Good Lord, I thought this was going to be an easy assignment. Not that I initially flattered myself to think that I had this great, encyclopedic knowledge of any nation’s humor. But I could differentiate between the USA and the UK’s sense of humor fairly easily, just by own experiences. When I’m standing at the bus stop conversing with the parents of the other kids? This is when I find I’m the least funny. Or at least perceived as the least funny. This side of the pond, parents are taking this whole parenting thing a little too seriously. For instance: When I say, “I love hanging out with my kid, can’t get enough of it, it’s like smoking crack.” Now, my British peers would think that was kind of amusing. They certainly wouldn’t grab their kids off the bus and guard them from my path as if I was a slobbering wolverine ready to attack. But we are a nation of fear over here, and simple joking or the wrong thing said at the inappropriate time can get you incarcerated, branded as a blasphemous traitor and beaten with a rubber hose in a forgotten cell. After being Taser gunned of course.

The simple answer would be, and this is snobbish of course, that British humor is darker, more sarcastic and articulate. Think Oscar Wilde. Americans are brutish, prudish, uneducated and more prone to jokes about flatulence. Think Dane Cook. This is an answer that is a bit simplistic; although it is true irony escapes Americans. Humorous success can happen over here utilizing “higher concepts” if you will. Mark Twain, Kurt Vonnegut and The Simpsons all come to mind, though I must confess I do sit back and think, “How the fuck did that happen?” Maybe the Brits have more time, centuries, to come to the conclusion, “Screw it, it’s all going to work out in a couple hundred years time or so. We can take a second and figure out what’s funny. We don’t need to drive a nail through somebody’s toe for the cheap knee jerk reaction.” Americans are in a hurry. For what? Damned if I know, maybe we sense the apocalypse, maybe we’ve precipitated the apocalypse with this current administration, and we want to get that damned flat screen TV now before the world fries to an ash like a burrito left in the micro wave for a couple hours.

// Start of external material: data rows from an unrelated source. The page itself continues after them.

(* ===== verification/Wire.v ===== *)
(** * Messages between the daemon and its clients

    proto/hermes/keryx/v1 (task.proto, result.proto, daemon.proto) and the
    functions of keryx-daemon/src/lib.rs that read and answer them: parsing of
    identifiers, labels, and the gRPC status of every store error. A message
    is a record; a [map<string, string>] is a [gmap]. What prost and thiserror
    generate is the class [Wire]: the encoding of an envelope depends on the
    order in which its hash maps happen to be iterated over, so the encoder
    takes that order as an argument. *)
From S2P Require Import Prelude Ident Lifecycle StoreModel.
From stdpp Require Import options.
#[local] Open Scope Z_scope.

(** ** Messages *)

Abbreviation Metadata := (gmap string string).

(** The messages that hold one text: [TaskId], [AgentId], [LeaseId], ... *)
Record ProtoId : Type := MkProtoId { value : string }.

#[export] Instance ProtoId_eq_dec : EqDecision ProtoId.
Proof. solve_decision. Defined.

Record TaskMessagePart : Type := MkPart {
  pt_media_type : string;
  pt_text : string;
  pt_raw : bytes;
  pt_metadata : Metadata;
}.
#[export] Instance TaskMessagePart_eq_dec : EqDecision TaskMessagePart.
Proof. solve_decision. Defined.

Record TaskMessage : Type := MkMessage {
  ms_parts : list TaskMessagePart;
  ms_metadata : Metadata;
}.
#[export] Instance TaskMessage_eq_dec : EqDecision TaskMessage.
Proof. solve_decision. Defined.

Record TaskEnvelope : Type := MkTaskEnvelope {
  te_task_id : option ProtoId;
  te_correlation_id : option ProtoId;
  te_idempotency_key : option ProtoId;
  te_status : Z;
  te_messages : list TaskMessage;
  te_metadata : Metadata;
  te_deadline_ms : Z;
}.
#[export] Instance TaskEnvelope_eq_dec : EqDecision TaskEnvelope.
Proof. solve_decision. Defined.

Record TaskArtifact : Type := MkTaskArtifact {
  ta_path : string;
  ta_media_type : string;
  ta_metadata : Metadata;
  ta_content : bytes;
  ta_byte_len : Z;
  ta_sha256 : string;
  ta_content_present : bool;
}.

Record ResultArtifact : Type := MkResultArtifact {
  ra_path : string;
  ra_media_type : string;
  ra_metadata : Metadata;
  ra_artifact_id : option ProtoId;
  ra_sha256 : string;
  ra_byte_len : Z;
  ra_content : bytes;
  ra_content_present : bool;
}.
#[export] Instance ResultArtifact_eq_dec : EqDecision ResultArtifact.
Proof. solve_decision. Defined.

Record TaskResultEnvelope : Type := MkResultEnvelope {
  re_protocol_version : Z;
  re_task_id : option ProtoId;
  re_correlation_id : option ProtoId;
  re_outcome : Z;
  re_executor_peer_id : string;
  re_duration_ms : Z;
  re_completed_at_ms : Z;
  re_error_reason : string;
  re_result_metadata : Metadata;
  re_output_artifacts : list ResultArtifact;
}.
#[export] Instance TaskResultEnvelope_eq_dec : EqDecision TaskResultEnvelope.
Proof. solve_decision. Defined.

Module TerminalOutcome.
Inductive TerminalOutcome : Type :=
| Unspecified | Completed | Failed | Canceled | TimedOut | Rejected.

#[global] Instance TerminalOutcome_eq_dec : EqDecision TerminalOutcome.
Proof. solve_decision. Defined.

(** [outcome as i32] and [TerminalOutcome::try_from]. *)
Definition to_i32 (o : TerminalOutcome) : Z :=
  match o with
  | Unspecified => 0 | Completed => 1 | Failed => 2
  | Canceled => 3 | TimedOut => 4 | Rejected => 5
  end.
Definition try_from (n : Z) : option TerminalOutcome :=
  if n =? 0 then Some Unspecified else if n =? 1 then Some Completed
  else if n =? 2 then Some Failed else if n =? 3 then Some Canceled
  else if n =? 4 then Some TimedOut else if n =? 5 then Some Rejected else None.

Lemma try_from_to_i32 o : try_from (to_i32 o) = Some o.
Proof. by destruct o. Qed.
End TerminalOutcome.
Abbreviation TerminalOutcome := TerminalOutcome.TerminalOutcome.

(** ** gRPC statuses *)

Inductive Code : Type :=
| InvalidArgument | NotFound | AlreadyExists | PermissionDenied | FailedPrecondition
| Aborted | ResourceExhausted | Unavailable | Unauthenticated | Internal | DataLoss
| DeadlineExceeded | OutOfRange | Unimplemented | Cancelled | Unknown.

Record Status : Type := MkStatus { code : Code; message : string }.

(** ** What the code generators provide *)

Class Wire : Type := {
  (** [encode_to_vec], given the iteration order of the message's hash maps. *)
  encode_envelope : nat -> TaskEnvelope -> bytes;
  encoded_len : TaskEnvelope -> Z;
  decode_envelope : bytes -> Result TaskEnvelope string;
  encode_result : nat -> TaskResultEnvelope -> bytes;
  decode_result : bytes -> Result TaskResultEnvelope string;
  (** [serde_json] on lists of texts. *)
  features_to_json : list string -> string;
  features_from_json : string -> Result (list string) string;
  (** [to_string] of the error types. *)
  store_error_text : StoreError -> string;
  validation_error_text : ValidationError -> string;
}.

(** Decoding gives back the message, whatever the order it was encoded in. *)
Class WireLaws (W : Wire) : Prop := {
  decode_encode_envelope order e : decode_envelope (encode_envelope order e) = Ok e;
  encoded_len_spec order e : Z.of_nat (length (encode_envelope order e)) = encoded_len e;
  decode_encode_result order r : decode_result (encode_result order r) = Ok r;
}.

Section statuses.
Context `{W : Wire}.

Definition remote_reason_text (r : RemoteResultTerminalReason) : string :=
  match r with DeadlineExpired => "deadline_expired" | ReasonCanceled => "canceled" end.

(** ** Errors as statuses *)

Definition store_error_to_status (error : StoreError) : Status :=
  let error_detail := store_error_text error in
  match error with
  | StoreError.TaskNotFound task_id =>
      MkStatus NotFound ("task not found: " +:+ as_str task_id)
  | StoreError.TaskAlreadyExists task_id =>
      MkStatus AlreadyExists ("task already exists: " +:+ as_str task_id)
  | StoreError.TaskEnvelopeNotFound task_id =>
      MkStatus NotFound ("task envelope not found: " +:+ as_str task_id)
  | StoreError.TaskEnvelopeMismatch task_id envelope_task_id =>
      MkStatus FailedPrecondition ("task envelope id " +:+ as_str envelope_task_id
        +:+ " does not match task " +:+ as_str task_id)
  | StoreError.TaskEnvelopeConflict task_id =>
      MkStatus AlreadyExists ("task envelope conflicts with the stored envelope for task "
        +:+ as_str task_id)
  | StoreError.TransportContextNotFound task_id =>
      MkStatus NotFound ("transport context not found for task " +:+ as_str task_id)
  | StoreError.TransportContextConflict task_id =>
      MkStatus AlreadyExists ("transport context conflicts for task " +:+ as_str task_id)
  | StoreError.TaskExecutorMismatch task_id expected actual =>
      MkStatus FailedPrecondition ("task " +:+ as_str task_id +:+ " targets executor "
        +:+ as_str expected +:+ ", not local peer " +:+ as_str actual)
  | StoreError.TransportContextTaskMismatch task_id context_task_id =>
      MkStatus FailedPrecondition ("transport context task " +:+ as_str context_task_id
        +:+ " does not match task " +:+ as_str task_id)
  | StoreError.TerminalResultNotFound task_id =>
      MkStatus NotFound ("terminal result not found for task " +:+ as_str task_id)
  | StoreError.TerminalResultConflict task_id =>
      MkStatus AlreadyExists ("terminal result conflicts for task " +:+ as_str task_id)
  | StoreError.TerminalResultTaskMismatch task_id result_task_id =>
      MkStatus FailedPrecondition ("terminal result task " +:+ as_str result_task_id
        +:+ " does not match task " +:+ as_str task_id)
  | StoreError.TerminalResultNotTerminal task_id =>
      MkStatus FailedPrecondition ("terminal result for task " +:+ as_str task_id
        +:+ " is not terminal")
  | StoreError.ResultDeliveryLeaseMismatch delivery_id =>
      MkStatus PermissionDenied ("result delivery lease mismatch: " +:+ delivery_id)
  | StoreError.RemoteResultExecutorMismatch task_id expected actual =>
      MkStatus PermissionDenied ("remote result executor mismatch for task " +:+ as_str task_id
        +:+ ": expected " +:+ as_str expected +:+ ", got " +:+ as_str actual)
  | StoreError.RemoteResultTerminallySettled task_id reason =>
      MkStatus FailedPrecondition ("remote result for task " +:+ as_str task_id
        +:+ " was settled against terminal reason " +:+ remote_reason_text reason)
  | StoreError.RemoteResultTerminalArtifactsRejected task_id reason =>
      MkStatus FailedPrecondition ("remote result for task " +:+ as_str task_id
        +:+ " carries artifacts that cannot settle terminal reason " +:+ remote_reason_text reason)
  | StoreError.ArtifactNotFound artifact_id =>
      MkStatus NotFound ("artifact not found: " +:+ as_str artifact_id)
  | StoreError.IdempotencyConflict key existing_task_id =>
      MkStatus AlreadyExists ("idempotency key " +:+ as_str key +:+ " already belongs to task "
        +:+ as_str existing_task_id)
  | StoreError.Validation (LimitExceededError _ _ _) => MkStatus ResourceExhausted error_detail
  | StoreError.Validation error => MkStatus FailedPrecondition (validation_error_text error)
  | StoreError.CorruptEventStream task_id =>
      MkStatus DataLoss ("corrupt event stream for task " +:+ as_str task_id)
  | StoreError.LeaseNotFound task_id =>
      MkStatus NotFound ("lease not found for task " +:+ as_str task_id)
  | StoreError.LeaseConflict task_id =>
      MkStatus Aborted ("task " +:+ as_str task_id +:+ " already has an active lease")
  | StoreError.TaskDeadlineExpired _ _ _ => MkStatus FailedPrecondition error_detail
  | StoreError.CancellationLeaseProofRequired task_id =>
      MkStatus PermissionDenied
        ("running task cancellation requires active lease ownership proof for " +:+ as_str task_id)
  | StoreError.LeaseMismatch task_id lease_id =>
      MkStatus PermissionDenied ("lease " +:+ as_str lease_id +:+ " does not own task "
        +:+ as_str task_id)
  | StoreError.LeaseOwnerMismatch task_id worker_id =>
      MkStatus PermissionDenied ("worker " +:+ as_str worker_id
        +:+ " does not own active lease for task " +:+ as_str task_id)
  | StoreError.LeaseOwnerMissing task_id lease_id =>
      MkStatus FailedPrecondition ("lease " +:+ as_str lease_id +:+ " for task " +:+ as_str task_id
        +:+ " is missing a worker owner")
  | StoreError.ArtifactTooLarge _ _ => MkStatus ResourceExhausted error_detail
  | StoreError.ArtifactLengthMismatch _ _ | StoreError.DigestMismatch _ _
  | StoreError.OriginResultArtifactIdMismatch _ _
  | StoreError.OriginResultArtifactOrdinalMismatch _ _
  | StoreError.OriginResultArtifactTaskMismatch _ _ => MkStatus InvalidArgument error_detail
  | StoreError.OriginResultArtifactConflict _ => MkStatus AlreadyExists error_detail
  | StoreError.InvalidLeaseExpiry _ _ _ _ => MkStatus InvalidArgument error_detail
  | StoreError.UnsupportedSchema _ _ | StoreError.MigrationFailed _ | StoreError.BlobDir _
  | StoreError.UnrepairedCorruption _ => MkStatus Internal error_detail
  | StoreError.LockPoisoned | StoreError.Database _ => MkStatus Internal error_detail
  end.

Definition limit_exceeded_to_status (error : LimitExceeded) : Status :=
  store_error_to_status (StoreError.Validation (limit_exceeded_into_validation error)).

(** ** Reading requests *)

Definition invalid_argument (text : string) : Status := MkStatus InvalidArgument text.

(** [parse_required_task_id] and its siblings: the field's name and the
    identifier's type vary. *)
Definition parse_required_id (kind field : string) (id : option ProtoId) : Result (Id kind) Status :=
  let? trimmed := ok_or (i ← id;
                         let trimmed := trim (value i) in
                         if bool_decide (trimmed = "") then None else Some trimmed)
                    (invalid_argument (field +:+ " is required")) in
  map_err (fun error => invalid_argument (validation_error_text error)) (Id_new kind trimmed).

Definition parse_required_task_id : option ProtoId -> Result TaskId Status :=
  parse_required_id "TaskId" "task_id".
Definition parse_required_agent_id : option ProtoId -> Result AgentId Status :=
  parse_required_id "AgentId" "worker_id".
Definition parse_required_lease_id : option ProtoId -> Result LeaseId Status :=
  parse_required_id "LeaseId" "lease_id".
Definition parse_required_artifact_id : option ProtoId -> Result ArtifactId Status :=
  parse_required_id "ArtifactId" "artifact_id".

Definition parse_optional_agent_id (id : option ProtoId) : Result (option AgentId) Status :=
  transpose ((fun i => parse_required_agent_id (Some i)) <$> id).
Definition parse_optional_lease_id (id : option ProtoId) : Result (option LeaseId) Status :=
  transpose ((fun i => parse_required_lease_id (Some i)) <$> id).

Definition parse_optional_idempotency_key (key : option ProtoId)
    : Result (option IdempotencyKey) Status :=
  match key with
  | None => Ok None
  | Some key =>
      let trimmed := trim (value key) in
      if bool_decide (trimmed = "") then Ok None
      else map_err (fun error => invalid_argument (validation_error_text error))
             (result_map Some (Id_new "IdempotencyKey" trimmed))
  end.

Definition deadline_from_envelope (envelope : TaskEnvelope) : Result (option Z) Status :=
  if te_deadline_ms envelope <? 0
  then Err (invalid_argument "deadline_ms must be zero or a positive Unix epoch timestamp")
  else Ok (if 0 <? te_deadline_ms envelope then Some (te_deadline_ms envelope) else None).

Definition proto_id {kind} (i : Id kind) : ProtoId := MkProtoId (as_str i).

Definition task_status_label (status : TaskStatus) : string :=
  match status with
  | Pending => "pending" | Running => "running"
  | Completed => "completed" | Failed => "failed"
  end.

Definition terminal_outcome (n : Z) : TerminalOutcome :=
  default TerminalOutcome.Unspecified (TerminalOutcome.try_from n).

Definition terminal_result_status (result : TaskResultEnvelope) : Result string Status :=
  match terminal_outcome (re_outcome result) with
  | TerminalOutcome.Completed => Ok "completed"
  | TerminalOutcome.Failed => Ok "failed"
  | TerminalOutcome.Canceled => Ok "canceled"
  | TerminalOutcome.TimedOut => Ok "timed_out"
  | TerminalOutcome.Rejected => Ok "rejected"
  | TerminalOutcome.Unspecified =>
      Err (MkStatus DataLoss "stored terminal result has no terminal outcome")
  end.

Definition terminal_outcome_status (outcome : Z) : Result TaskStatus Status :=
  match terminal_outcome outcome with
  | TerminalOutcome.Completed => Ok Completed
  | TerminalOutcome.Failed | TerminalOutcome.Canceled | TerminalOutcome.TimedOut
  | TerminalOutcome.Rejected => Ok Failed
  | TerminalOutcome.Unspecified => Err (invalid_argument "terminal outcome is required")
  end.

Definition normalized_cancel_reason (reason : string) : string :=
  let trimmed := trim reason in
  if bool_decide (trimmed = "") then "canceled by request" else trimmed.

(** ** Lemmas *)

(** An identifier that the daemon sent is read back as itself. *)
Lemma parse_proto_id kind field (i : Id kind) :
  parse_required_id kind field (Some (proto_id i)) = Ok i.
Proof.
  unfold parse_required_id, proto_id. simpl.
  rewrite (valid_id_trim (as_str i)) by apply Is_true_true, id_valid.
  rewrite bool_decide_false.
  - simpl. by rewrite Id_new_as_str.
  - intros E. pose proof (id_valid i) as H. by rewrite E in H.
Qed.

Lemma parse_required_id_ok kind field o (i : Id kind) :
  parse_required_id kind field o = Ok i -> exists p, o = Some p /\ as_str i = trim (value p).
Proof.
  unfold parse_required_id. destruct o as [p|]; [|done]. simpl.
  case_bool_decide; [done|]. simpl.
  destruct (Id_new kind (trim (value p))) as [j|] eqn:E; [|done]. simpl. intros [= ->].
  exists p. split; [done|]. apply Id_new_ok in E. by rewrite E, trim_trim.
Qed.
End statuses.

Here are some things I know about US VS UK humor. We find British teeth funny. This was proven with the success of Austin Powers and also reinforced when Lisa Simpson’s orthodontist showed her “The Big Book of British Teeth.” We don’t understand jokes about soccer. Or football as you call it. I’m no gauge in that there was a very definitive line between the “sports guys” and the “music guys” when I was in my formative years. I chose the latter, squarely. What I know about sports you could fit on a midget’s shirt button. (Actually the politically correct term is “little person”. I have a friend that’s little person so I know that now. Actually she’s not really a friend, she more like a “shag buddy”)

I don’t know what the British think is funny about Americans. They’re probably too polite to tell me to my face. I have a suspicion though. Here’s something they might find funny: George Bush says if one more person compares him to Hitler he’s going to gas them. Did you find that funny? They might not over here. How about this? Two Middle Eastern fathers are comparing pictures of their sons who are terrorists. One of the dads says, “Ah, they blow up so fast.” Do you find that funny? And who would?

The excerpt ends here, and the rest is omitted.